Workaround: Connect the disconnected network storage or remove the inaccessible virtual machine from the vSphere inventory.


I checked the host, and indeed there was an inaccessible VM! It was a no longer used one, so I removed it from the inventory, and updating went fine after that.

Where would we be without Google, right? ;-)

Monday, August 1, 2011

vm (invalid) and greyed out

A number of vm's in a vSphere setup were showing VMWare Tools not running. Checking the vm's themselves showed that it was running. I tried reinstalling VMWare Tools, but when I clicked the "Install/Upgrade VMWare Tools" the vm turned gray, and was appended with "(invalid)"

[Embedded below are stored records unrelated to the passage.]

(** * Secure random source of kinetic-keys (randombytes backends)

    Shallow embedding of

      - wasm/dilithium5/src/randombytes.c       (test generator, Windows
        crypto service, getrandom syscall, /dev/urandom device file),
      - wasm/dilithium5/src/randombytes_wasm.c  (host bridge, void signature),
      - wasm/kyber1024/src/randombytes.c        (host bridge, int signature and
        randombytes_init),

    together with the properties of the fill contract stated in the
    specification. *)

From Stdlib Require Import ZArith List Lia Bool.
Import ListNotations.
Open Scope Z_scope.

(** ** Machine data *)

(** [uint32_t] arithmetic wraps modulo 2^32. *)
Definition wrap32 (z : Z) : Z := z mod 2 ^ 32.

(** Linear memory: an address is a [Z], a cell holds a byte (0..255). *)
Definition memory : Type := Z -> Z.

Definition store (m : memory) (a v : Z) : memory :=
  fun x => if x =? a then v else m x.

(** [store_range m a len src] is the memory after some agent (kernel, service
    or host) has put [src 0 .. src (len-1)] at [a .. a+len-1]. *)
Definition store_range (m : memory) (a len : Z) (src : Z -> Z) : memory :=
  fun x => if (a <=? x) && (x <? a + len) then src (x - a) else m x.

Fixpoint load_bytes (m : memory) (a : Z) (n : nat) : list Z :=
  match n with
  | O => []
  | S n' => m a :: load_bytes m (a + 1) n'
  end.

(** ** Observable interactions with the backend *)

Inductive action : Type :=
| CryptAcquireContext_call (ok : bool)
| CryptGenRandom_call (len out : Z) (ok : bool)
| CryptReleaseContext_call (ok : bool)
| getrandom_call (out outlen ret : Z)
| open_call (ret : Z)
| read_call (fd out outlen ret : Z)
| close_call (fd : Z)
| crypto_getRandomValues_call (len : Z)
| globalThis_crypto_getRandomValues_call (len : Z)
| require_crypto_randomBytes_call (len : Z)
| console_error_call
| abort_call.

(** ** Process state

    [rng_state] is the file-scope [static uint32_t rng_state] of the test
    generator and [fd] the function-scope [static int fd] of the device-file
    backend (a given build contains one backend only, so at most one of them
    is live).  [writes] records every range of the destination that was
    written, in order, as (address, length); [trace] records the backend
    interactions in order.  [heap_size] is the byte length of the linear
    memory of the WebAssembly module ([Module.HEAPU8.buffer]); only the host
    bridge consults it, when it builds its view of the destination. *)
Record process : Type := mkProcess {
  heap : memory;
  rng_state : Z;
  fd : Z;
  errno : Z;
  writes : list (Z * Z);
  trace : list action;
  heap_size : Z
}.

(** A fresh process; its linear memory has the 16 MiB an Emscripten module
    starts with by default. *)
Definition initial_process : process :=
  {| heap := fun _ => 0; rng_state := 12345; fd := -1; errno := 0;
     writes := []; trace := []; heap_size := 16777216 |}.

Definition set_rng_state (s : Z) (st : process) : process :=
  {| heap := heap st; rng_state := s; fd := fd st; errno := errno st;
     writes := writes st; trace := trace st; heap_size := heap_size st |}.

Definition set_fd (v : Z) (st : process) : process :=
  {| heap := heap st; rng_state := rng_state st; fd := v; errno := errno st;
     writes := writes st; trace := trace st; heap_size := heap_size st |}.

Definition set_errno (v : Z) (st : process) : process :=
  {| heap := heap st; rng_state := rng_state st; fd := fd st; errno := v;
     writes := writes st; trace := trace st; heap_size := heap_size st |}.

Definition emit (a : action) (st : process) : process :=
  {| heap := heap st; rng_state := rng_state st; fd := fd st;
     errno := errno st; writes := writes st; trace := trace st ++ [a];
     heap_size := heap_size st |}.

(** [out[i] = v] executed by the C code itself. *)
Definition poke (a v : Z) (st : process) : process :=
  {| heap := store (heap st) a v; rng_state := rng_state st; fd := fd st;
     errno := errno st; writes := writes st ++ [(a, 1)]; trace := trace st;
     heap_size := heap_size st |}.

(** [len] bytes put at [a] on behalf of the call by the kernel, the crypto
    service or the host. *)
Definition deliver (a len : Z) (src : Z -> Z) (st : process) : process :=
  {| heap := store_range (heap st) a len src; rng_state := rng_state st;
     fd := fd st; errno := errno st; writes := writes st ++ [(a, len)];
     trace := trace st; heap_size := heap_size st |}.




(** Result of a call as the caller sees it: it returns, or the process is
    terminated by [abort()], or the call is still waiting for an answer of
    the operating system when the observed answers end.  Only [Returned]
    hands anything to the caller. *)
Inductive outcome (A : Type) : Type :=
| Returned (a : A)
| Aborted (t : list action)
| Blocked (t : list action).
Arguments Returned {A} a.
Arguments Aborted {A} t.
Arguments Blocked {A} t.

(** ** Test generator (randombytes.c, [#ifdef __EMSCRIPTEN__]) *)

Module Lcg.

(** [rng_state * 1103515245 + 12345] in [uint32_t]. *)
Definition lcg_next (s : Z) : Z := wrap32 (s * 1103515245 + 12345).

(** Body of the [for] loop, lines 15-16. *)
Definition loop_body (out i : Z) (st : process) : process :=
  let st1 := set_rng_state (lcg_next (rng_state st)) st in
  poke (out + i) (Z.land (Z.shiftr (rng_state st1) 16) 255) st1.

(** [for (size_t i = 0; i < outlen; i++) body]: the loop leaves through its
    condition; [fuel] bounds the number of iterations and [outlen - i]
    iterations always suffice. *)
Fixpoint for_loop (fuel : nat) (out outlen i : Z) (st : process) : process :=
  match fuel with
  | O => st
  | S fuel' =>
      if i <? outlen
      then for_loop fuel' out outlen (i + 1) (loop_body out i st)
      else st
  end.

Definition randombytes (out outlen : Z) (st : process) : process :=
  for_loop (Z.to_nat outlen) out outlen 0 st.

(** The [k]-th byte (0-based) of the stream that starts at state [s]. *)
Definition stream_byte (s : Z) (k : nat) : Z :=
  Z.land (Z.shiftr (Nat.iter (S k) lcg_next s) 16) 255.

End Lcg.

(** ** Answers of the operating system

    The native backends are run against a script: the answers the operating
    system gives to the successive calls of the process.  [KFail e] is a
    failed call that sets [errno] to [e] (for the Windows service: a [FALSE]
    return); [KDone n data] is a successful call: for [open] the new
    descriptor is [n], for [getrandom] and [read] the kernel has [n] bytes at
    hand and hands over as many of them as the caller asked for, for the
    Windows service the call succeeds and fills what was asked. *)
Inductive kevent : Type :=
| KFail (e : Z)
| KDone (n : N) (data : Z -> Z).

Definition script : Type := list kevent.

Definition EINTR : Z := 4.

(** ** Platform crypto service (randombytes.c, [#ifdef _WIN32]) *)

Module Win.

Definition CryptAcquireContext (e : kevent) (st : process) : bool * process :=
  match e with
  | KFail _ => (false, emit (CryptAcquireContext_call false) st)
  | KDone _ _ => (true, emit (CryptAcquireContext_call true) st)
  end.

Definition CryptGenRandom (e : kevent) (len out : Z) (st : process)
  : bool * process :=
  match e with
  | KFail _ => (false, emit (CryptGenRandom_call len out false) st)
  | KDone _ data =>
      (true, emit (CryptGenRandom_call len out true) (deliver out len data st))
  end.

Definition CryptReleaseContext (e : kevent) (st : process) : bool * process :=
  match e with
  | KFail _ => (false, emit (CryptReleaseContext_call false) st)
  | KDone _ _ => (true, emit (CryptReleaseContext_call true) st)
  end.

(** [(outlen > 1048576) ? 1048576 : outlen], line 46. *)
Definition chunk_len (outlen : Z) : Z :=
  if 1048576 <? outlen then 1048576 else outlen.

(** [while(outlen > 0) { ... }], lines 45-52. *)
Fixpoint gen_loop (sc : script) (out outlen : Z) (st : process)
  : outcome (process * script) :=
  if 0 <? outlen then
    let len := chunk_len outlen in
    match sc with
    | [] => Blocked (trace st)
    | e :: rest =>
        let (ok, st1) := CryptGenRandom e len out st in
        if negb ok then Aborted (trace (emit abort_call st1))
        else gen_loop rest (out + len) (outlen - len) st1
    end
  else Returned (st, sc).

Definition randombytes (sc : script) (out outlen : Z) (st : process)
  : outcome (process * script) :=
  match sc with
  | [] => Blocked (trace st)
  | e :: sc1 =>
      let (ok, st1) := CryptAcquireContext e st in
      if negb ok then Aborted (trace (emit abort_call st1))
      else
        match gen_loop sc1 out outlen st1 with
        | Returned (st2, sc2) =>
            match sc2 with
            | [] => Blocked (trace st2)
            | e' :: sc3 =>
                let (ok', st3) := CryptReleaseContext e' st2 in
                if negb ok' then Aborted (trace (emit abort_call st3))
                else Returned (st3, sc3)
            end
        | Aborted t => Aborted t
        | Blocked t => Blocked t
        end
  end.

End Win.

(** ** getrandom syscall (randombytes.c, [__linux__ && SYS_getrandom]) *)

Module Linux.

(** [syscall(SYS_getrandom, out, outlen, 0)]: the return value; [errno] is
    set on failure. *)
Definition getrandom (e : kevent) (out outlen : Z) (st : process)
  : Z * process :=
  match e with
  | KFail en => (-1, emit (getrandom_call out outlen (-1)) (set_errno en st))
  | KDone n data =>
      let ret := Z.min (Z.of_N n) outlen in
      (ret, emit (getrandom_call out outlen ret) (deliver out ret data st))
  end.

(** [while(outlen > 0) { ... }], lines 61-70. *)
Fixpoint randombytes (sc : script) (out outlen : Z) (st : process)
  : outcome (process * script) :=
  if 0 <? outlen then
    match sc with
    | [] => Blocked (trace st)
    | e :: rest =>
        let (ret, st1) := getrandom e out outlen st in
        if (ret =? -1) && (errno st1 =? EINTR) then
          randombytes rest out outlen st1
        else if ret =? -1 then Aborted (trace (emit abort_call st1))
        else randombytes rest (out + ret) (outlen - ret) st1
    end
  else Returned (st, sc).

End Linux.

(** ** Device file (randombytes.c, last [#else]) *)

Module Posix.

(** [open("/dev/urandom", O_RDONLY)]. *)
Definition open (e : kevent) (st : process) : Z * process :=
  match e with
  | KFail en => (-1, emit (open_call (-1)) (set_errno en st))
  | KDone n _ => (Z.of_N n, emit (open_call (Z.of_N n)) st)
  end.

(** [read(fd, out, outlen)]. *)
Definition read (e : kevent) (fd_ out outlen : Z) (st : process)
  : Z * process :=
  match e with
  | KFail en =>
      (-1, emit (read_call fd_ out outlen (-1)) (set_errno en st))
  | KDone n data =>
      let ret := Z.min (Z.of_N n) outlen in
      (ret, emit (read_call fd_ out outlen ret) (deliver out ret data st))
  end.

(** [while(fd == -1) { fd = open(...); ... }], lines 77-83. *)
Fixpoint open_loop (sc : script) (st : process) : outcome (process * script) :=
  if fd st =? -1 then
    match sc with
    | [] => Blocked (trace st)
    | e :: rest =>
        let (r, st1) := open e st in
        let st2 := set_fd r st1 in
        if (fd st2 =? -1) && (errno st2 =? EINTR) then open_loop rest st2
        else if fd st2 =? -1 then Aborted (trace (emit abort_call st2))
        else open_loop rest st2
    end
  else Returned (st, sc).

(** [while(outlen > 0) { ret = read(fd, out, outlen); ... }], lines 85-94. *)
Fixpoint read_loop (sc : script) (out outlen : Z) (st : process)
  : outcome (process * script) :=
  if 0 <? outlen then
    match sc with
    | [] => Blocked (trace st)
    | e :: rest =>
        let (ret, st1) := read e (fd st) out outlen st in
        if (ret =? -1) && (errno st1 =? EINTR) then
          read_loop rest out outlen st1
        else if ret =? -1 then Aborted (trace (emit abort_call st1))
        else read_loop rest (out + ret) (outlen - ret) st1
    end
  else Returned (st, sc).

Some googling showed up this: http://communities.vmware.com/message/861038

  •  Log on to the host where the vm is running on
  • type: "service vmware-vpxa restart"
  • type: "service mgmt-vmware restart"

The host and vm's that were running on there became disconnected in the interface for a few seconds, but after that came back, and the vm's VMWare Tools became OK. It turned out the vm's didn't need updating anyway.

Monday, February 21, 2011

Citrix XenApp on VMWare

A few years ago, there was a lot of discussion regarding Citrix XenApp/Terminal Server running on VMWare. Our personal experience was that it wasn't that good, and with anything above a few (4-5) concurrent users performed terrible when doing day to day tasks. We even tried the tweaks that were going around (stuff like only use 1 vcpu on your Citrix server, and various other tweaks going around). Our general feeling was to not do it anymore, and left it at that.

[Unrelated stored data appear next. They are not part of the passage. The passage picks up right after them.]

(** For [nDiffs] of at least 1, the edge table has [nDiffs] rows whatever
    the size of the matrix: when the matrix has fewer entries than that, the
    rows past its last entry have a missing TF and a missing gene. *)
Theorem edges_rows_past_the_matrix (colnames rownames : list string)
        (dim1 nTFs : Z) (aa : list Z) (nDiffs : nat) (H : (1 <= nDiffs)%nat) :
  List.length (Edges.edges_to colnames dim1 aa nDiffs) = nDiffs
  /\ List.length (Edges.edges_from rownames dim1 nTFs aa nDiffs) = nDiffs
  /\ forall i, (List.length aa <= i < nDiffs)%nat ->
       nth_error (Edges.edges_to colnames dim1 aa nDiffs) i = Some None
       /\ nth_error (Edges.edges_from rownames dim1 nTFs aa nDiffs) i = Some None.
Proof.
  clear H.
  unfold Edges.edges_to, Edges.edges_from, Edges.geneIdsTop, Edges.tfIdsTop,
    Edges.leading, Edges.one_to.
  rewrite !length_map, length_seq.
  split; [reflexivity|]. split; [reflexivity|].
  intros i Hi.
  assert (Hseq : nth_error (seq 1 nDiffs) i = Some (S i)).
  { rewrite nth_error_nth' with (d := O) by (rewrite length_seq; lia).
    rewrite seq_nth by lia. reflexivity. }
  assert (Hna : Edges.subscript aa (Some (Z.of_nat (S i))) = None).
  { apply EdgesFacts.subscript_beyond. lia. }
  rewrite !map_map.
  rewrite !nth_error_map, Hseq. cbn [option_map].
  rewrite Hna. split; reflexivity.
Qed.

(** A matrix with two TFs and one gene, and three edges asked for. *)
Lemma edges_rows_past_the_matrix_witness :
  List.length (Edges.edges_to ["g1"] 2 [2; 1] 3) = 3%nat
  /\ List.length (Edges.edges_from ["tf1"; "tf2"] 2 2 [2; 1] 3) = 3%nat
  /\ forall i, (List.length [2; 1] <= i < 3)%nat ->
       nth_error (Edges.edges_to ["g1"] 2 [2; 1] 3) i = Some None
       /\ nth_error (Edges.edges_from ["tf1"; "tf2"] 2 2 [2; 1] 3) i = Some None.
Proof.
  apply (edges_rows_past_the_matrix ["g1"] ["tf1"; "tf2"] 2 2 [2; 1] 3). lia.
Defined.

(* ----------------------------------------------------------------- *)
(** ** The node table (cells 41 and 49) *)

Module NodesFacts.
Import Nodes.

Lemma name_eqb_eq (a b : name) : name_eqb a b = true <-> a = b.
Proof.
  destruct a as [x|], b as [y|]; simpl; try (split; congruence).
  rewrite String.eqb_eq. split; congruence.
Qed.

Lemma is_in_In (x : name) (l : list name) : is_in x l = true <-> List.In x l.
Proof.
  unfold is_in. rewrite existsb_exists. split.
  - intros (y & Hy & E). apply name_eqb_eq in E. now subst.
  - intros H. exists x. split; [exact H | now apply name_eqb_eq].
Qed.

Lemma unique_In (x : name) (l : list name) : List.In x (unique l) <-> List.In x l.
Proof.
  induction l as [|y l IH]; simpl; [tauto|].
  rewrite filter_In, IH, negb_true_iff.
  destruct (name_eqb y x) eqn:E.
  - apply name_eqb_eq in E. subst. split; [now left | intros _; now left].
  - assert (y <> x) by (intros ->; rewrite (proj2 (name_eqb_eq x x) eq_refl) in E;
                        discriminate).
    tauto.
Qed.

Lemma unique_NoDup (l : list name) : NoDup (unique l).
Proof.
  induction l as [|y l IH]; simpl; constructor.
  - rewrite filter_In, negb_true_iff.
    intros [_ E]. rewrite (proj2 (name_eqb_eq y y) eq_refl) in E. discriminate.
  - now apply NoDup_filter.
Qed.

Lemma ids_of_nodes (from to : list name) :
  map id (nodes from to) = unique (endpoints from to).
Proof.
  unfold nodes. rewrite map_map. apply map_id.
Qed.

Lemma ids_In (from to : list name) (x : name) :
  List.In x (map id (nodes from to)) <-> List.In x from \/ List.In x to.
Proof.
  rewrite ids_of_nodes, unique_In. unfold endpoints. apply in_app_iff.
Qed.

End NodesFacts.

(** The nodes are the endpoints of the edges, each once: no name is listed
    twice in [nodes$id], a name is listed exactly when it occurs in
    [edges$from] or in [edges$to], and every node carries its name as
    label. *)
Theorem nodes_are_the_endpoints_once (from to : list Nodes.name) :
  NoDup (map Nodes.id (Nodes.nodes from to))
  /\ (forall x, List.In x (map Nodes.id (Nodes.nodes from to))
                <-> List.In x from \/ List.In x to)
  /\ (forall n, List.In n (Nodes.nodes from to) -> Nodes.label n = Nodes.id n).
Proof.
  rewrite NodesFacts.ids_of_nodes. split; [apply NodesFacts.unique_NoDup|].
  split.
  - intros x. rewrite <- NodesFacts.ids_of_nodes. apply NodesFacts.ids_In.
  - intros n Hn. unfold Nodes.nodes in Hn.
    apply in_map_iff in Hn as (x & <- & _). reflexivity.
Qed.

(** A node is in the group "TF" exactly when its name is the source of
    some edge, and in the group "gene" otherwise; so a name that is both a
    source and a target is a "TF", and every "gene" is a target. *)
Theorem node_group_follows_the_sources (from to : list Nodes.name) (n : Nodes.node)
        (H : List.In n (Nodes.nodes from to)) :
  (Nodes.group n = "TF" <-> List.In (Nodes.id n) from)
  /\ (Nodes.group n = "gene" <-> ~ List.In (Nodes.id n) from)
  /\ (Nodes.group n = "gene" -> List.In (Nodes.id n) to).
Proof.
  assert (Hid : List.In (Nodes.id n) from \/ List.In (Nodes.id n) to).
  { apply NodesFacts.ids_In, in_map, H. }
  unfold Nodes.nodes in H. apply in_map_iff in H as (x & <- & _).
  cbn [Nodes.group Nodes.id] in *. unfold Nodes.group_of.
  destruct (Nodes.is_in x from) eqn:E.
  - apply NodesFacts.is_in_In in E.
    repeat split; try discriminate; tauto.
  - assert (~ List.In x from).
    { intros Hin. apply NodesFacts.is_in_In in Hin. congruence. }
    repeat split; try discriminate; tauto.
Qed.

Lemma node_group_follows_the_sources_witness :
  let from := [Some "tf1"; Some "tf2"] in
  let to := [Some "g1"; Some "tf1"] in
  let n := Nodes.Node (Some "tf1") (Some "tf1") "TF" in
  List.In n (Nodes.nodes from to)
  /\ (Nodes.group n = "TF" <-> List.In (Nodes.id n) from)
  /\ (Nodes.group n = "gene" <-> ~ List.In (Nodes.id n) from)
  /\ (Nodes.group n = "gene" -> List.In (Nodes.id n) to).
Proof.
  cbv zeta.
  assert (Hin : List.In (Nodes.Node (Some "tf1") (Some "tf1") "TF")
                        (Nodes.nodes [Some "tf1"; Some "tf2"] [Some "g1"; Some "tf1"])).
  { vm_compute. tauto. }
  split; [exact Hin|].
  exact (node_group_follows_the_sources _ _ _ Hin).
Defined.

(* ----------------------------------------------------------------- *)
(** ** Colours *)

Module ColoursFacts.
Import Colours.

Lemma store_at_length {A : Type} (pre post : list (option A)) (x v : option A) :
  store (List.length pre) (pre ++ x :: post) v = pre ++ v :: post.
Proof.
  induction pre as [|y pre IH]; simpl; [reflexivity | now rewrite IH].
Qed.

(** What [x[which(m)] <- v] does to each entry. *)
Definition overlay {A : Type} (x : list (option A)) (m : list lgl) (v : option A)
  : list (option A) :=
  map (fun p => match snd p with Some true => v | _ => fst p end) (combine x m).

Lemma assign_from {A : Type} (v : option A) (m : list lgl) :
  forall (x pre : list (option A)),
    List.length x = List.length m ->
    assign (pre ++ x) (which_from (S (List.length pre)) m) v
    = pre ++ overlay x m v.
Proof.
  unfold assign.
  induction m as [|b m IH]; intros x pre Hlen.
  - destruct x; [reflexivity | discriminate].
  - destruct x as [|y x]; [discriminate|].
    injection Hlen as Hlen.
    assert (Hnext : forall z,
               fold_left (fun x0 i => store (i - 1) x0 v)
                         (which_from (S (S (List.length pre))) m) (pre ++ z :: x)
               = pre ++ z :: overlay x m v).
    { intros z. specialize (IH x (pre ++ [z]) Hlen).
      rewrite length_app, Nat.add_1_r, <- !app_assoc in IH. exact IH. }
    destruct b as [[|]|]; cbn [which_from fold_left overlay combine map fst snd].
    + replace (S (List.length pre) - 1)%nat with (List.length pre) by lia.
      rewrite store_at_length. apply Hnext.
    + apply Hnext.
    + apply Hnext.
Qed.

Lemma assign_which {A : Type} (x : list (option A)) (m : list lgl) (v : option A) :
  List.length x = List.length m -> assign x (which m) v = overlay x m v.
Proof.
  intros H. exact (assign_from v m x [] H).
Qed.

Lemma overlay_length {A : Type} (x : list (option A)) (m : list lgl) (v : option A) :
  List.length x = List.length m -> List.length (overlay x m v) = List.length x.
Proof.
  intros H. unfold overlay. rewrite length_map, length_combine. lia.
Qed.

Lemma colours_overlaid (NES : list num) :
  overlay (overlay (List.repeat None (List.length NES)) (map lt0 NES) (Some dencol_neg))
          (map gt0 NES) (Some dencol_pos)
  = map label_colour NES.
Proof.
  induction NES as [|v NES IH]; [reflexivity|].
  cbn [List.length List.repeat map overlay combine fst snd] in *.
  unfold overlay in IH. rewrite IH. f_equal.
  destruct v as [[n d]|]; [|reflexivity].
  cbn [lt0 gt0 option_map label_colour Qnum].
  destruct (Z.ltb_spec n 0), (Z.ltb_spec 0 n); try reflexivity; lia.
Qed.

However, time goes on, and technology moves forward. But the articles remained online, and no one really talked about the advancements that have been made. Then, on VMWorld 2009 there was a session about running XenApp using vSphere. If you create a (free) account on vmworld.com, you can watch it for free

Basically, a few best practices are given:
  1. Use the newest CPU's in your hosts (Nehalem architecture or higher). So if you are still using older hosts (like HP G5 series servers) then think again. The newer CPU's alone would give about 30% better performance (according to the video, ymmv)
  2. Use vSphere, mainly because it supports MMU virtualization which gives a good performance boost for Xenapp (but if you are still on ESX3.5, you *really* should be thinking of upgrading anyway, instead of thinking of virtualizing your Xenapp servers)
  3. The usercount on a VM will never be the same as on a physical server. The idea is to be running multiple smaller VM's and thereby getting more users in total per physical box.
  4. Don't use p2v'd systems. It's much better to start with a clean OS, but if you must, remove old hardware, hardware management agents, and unused OS features (wallpaper, menu animations, systemtray animating things such as network indicators and system clock. Of course there are other tweaks you always need to do for any terminal server environment.The sweetspot of the Xenapp VM's is often  2vCPU's and 4GB RAM. More vCPU's will usually give less performance.
  5. Old blogposts are no longer valid, so tweaks like "disable page sharing and memory ballooning" are no longer necessary.
  6. Use realistic tests. It's no good if your environment performs well in synthetic tests if the applications that the users will use are not performing up to par.
The video also has someone from eBay giving a talk about their environment, and they came to 6 to 8 users per VM, each with 2vCPU's and 4GB RAM, running 10 VM's on one DL380G6. Like I said, the video is free to watch, and highly informative.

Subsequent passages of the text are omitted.